Saved data entries
============

(** * specialsoss.binning: 1D spectral extraction by wavelength binning

    A shallow embedding of [src/specialsoss/binning.py] ([bin_counts] and
    [extract]) and the properties its specification states about them.

    Modelling conventions.
    - A numpy array is a shape, the kind of its dtype and its elements in
      row-major order; an element of a 3D array at [(f, x, y)] sits at
      position [f * rows * cols + x * cols + y].  [reshape] of a 4D array
      is a view when the first two axes can be merged in place (as for a
      C-contiguous array) and a copy otherwise; an in-place update
      through a view is an update of the caller's array, and a
      read-only array refuses it.
    - The numbers the arrays hold are kept abstract ([FloatOps]): the
      model fixes which operations are applied to which elements, not how
      they round or in which order a sum associates.  The kind of a dtype
      decides whether an in-place product can be cast back.  [xfloat] is
      a small exact instance used to run the code on concrete inputs.
    - Python exceptions are the [Raise] results of an error monad;
      [extract] runs in a state monad over the caller's data array, the
      state of the random generator and the standard output.
    - The functions of other packages ([hotsoss], [numpy.random]) and
      [specialsoss.utilities.combine_spectra] are parameters of
      [extract]. *)

From Stdlib Require Import ZArith QArith Lia.
From stdpp Require Import base list sorting gmap strings pretty.

Local Open Scope nat_scope.

(** ** Exceptions and the error monad *)

Inductive exn : Type :=
  | IndexError
  | KeyError
  | ValueError
  | NameError
  | TypeError
  | External.

Inductive result (A : Type) : Type :=
  | Ok (a : A)
  | Raise (e : exn).
Arguments Ok {A} a.
Arguments Raise {A} e.

Definition rbind {A B : Type} (m : result A) (k : A -> result B) : result B :=
  match m with
  | Ok a => k a
  | Raise e => Raise e
  end.

Notation "x <- m ;;; k" := (rbind m (fun x => k))
  (at level 20, m at level 100, k at level 200, only parsing).

Definition is_ok {A : Type} (m : result A) : bool :=
  match m with Ok _ => true | Raise _ => false end.

Fixpoint rmapM {A B : Type} (f : A -> result B) (l : list A) : result (list B) :=
  match l with
  | [] => Ok []
  | a :: l' => b <- f a ;;; bs <- rmapM f l' ;;; Ok (b :: bs)
  end.

(** ** Floating point interface *)

Class FloatOps (F : Type) : Type := {
  fzero : F;
  fone : F;
  fadd : F -> F -> F;
  fmul : F -> F -> F;
  isnan : F -> bool;
  (** the literal [0.01] *)
  fcenti : F;
  (** the order numpy sorts by: [<=] on numbers, NaN after every number *)
  fle : F -> F -> bool
}.

(** ** Arrays *)

(** The kind of a dtype, as numpy's casting rules tell kinds apart.  The
    unsigned integers of 64 bits stand apart from the narrower ones:
    with a signed integer they promote to float64, the narrower ones to
    a signed integer. *)
Inductive dkind : Type :=
  | KBool
  | KUInt
  | KUInt64
  | KInt
  | KFloat
  | KComplex.

(** The order in which the same-kind rule compares kinds. *)
Definition kind_rank (k : dkind) : nat :=
  match k with
  | KBool => 0
  | KUInt | KUInt64 => 1
  | KInt => 2
  | KFloat => 3
  | KComplex => 4
  end.

(** The kind of [np.result_type] of two arrays. *)
Definition result_kind (a b : dkind) : dkind :=
  match a, b with
  | KUInt64, KInt | KInt, KUInt64 => KFloat
  | KUInt64, KUInt | KUInt, KUInt64 => KUInt64
  | _, _ => if kind_rank a <=? kind_rank b then b else a
  end.

(** [np.can_cast(from, to, casting='same_kind')] on kinds. *)
Definition can_cast_same_kind (from to : dkind) : bool :=
  kind_rank from <=? kind_rank to.

(** Whether an array of kind [km] can be multiplied in place into one of
    kind [kd]: its kind is not above that of the data, and it does not
    hold 64-bit unsigned integers where the data are signed. *)
Definition kind_fits (km kd : dkind) : bool :=
  (kind_rank km <=? kind_rank kd)
  && negb (match km, kd with KUInt64, KInt => true | _, _ => false end).

Record ndarray (F : Type) : Type := NdArray {
  shape : list nat;
  dtype : dkind;
  buf : list F
}.
Arguments NdArray {F} shape dtype buf.
Arguments shape {F} n.
Arguments dtype {F} n.
Arguments buf {F} n.

(** A 2D array of floats [(nrows, ncols)], row-major. *)
Record array2 (F : Type) : Type := Array2 {
  nrows : nat;
  ncols : nat;
  elems : list F
}.
Arguments Array2 {F} nrows ncols elems.
Arguments nrows {F} a.
Arguments ncols {F} a.
Arguments elems {F} a.

(** The data cube is 3D [(frames, rows, cols)] or 4D
    [(frames, groups, rows, cols)]. *)
Inductive cube_shape : Type :=
  | Shape3 (frames rows cols : nat)
  | Shape4 (frames groups rows cols : nat).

============

» **TASK GOAL**
Read the entries and pick out all lines that include the word "KInt".

» **ANSWER**
  | KInt
  | KInt => 2
  | KUInt64, KInt | KInt, KUInt64 => KFloat
  && negb (match km, kd with KUInt64, KInt => true | _, _ => false end).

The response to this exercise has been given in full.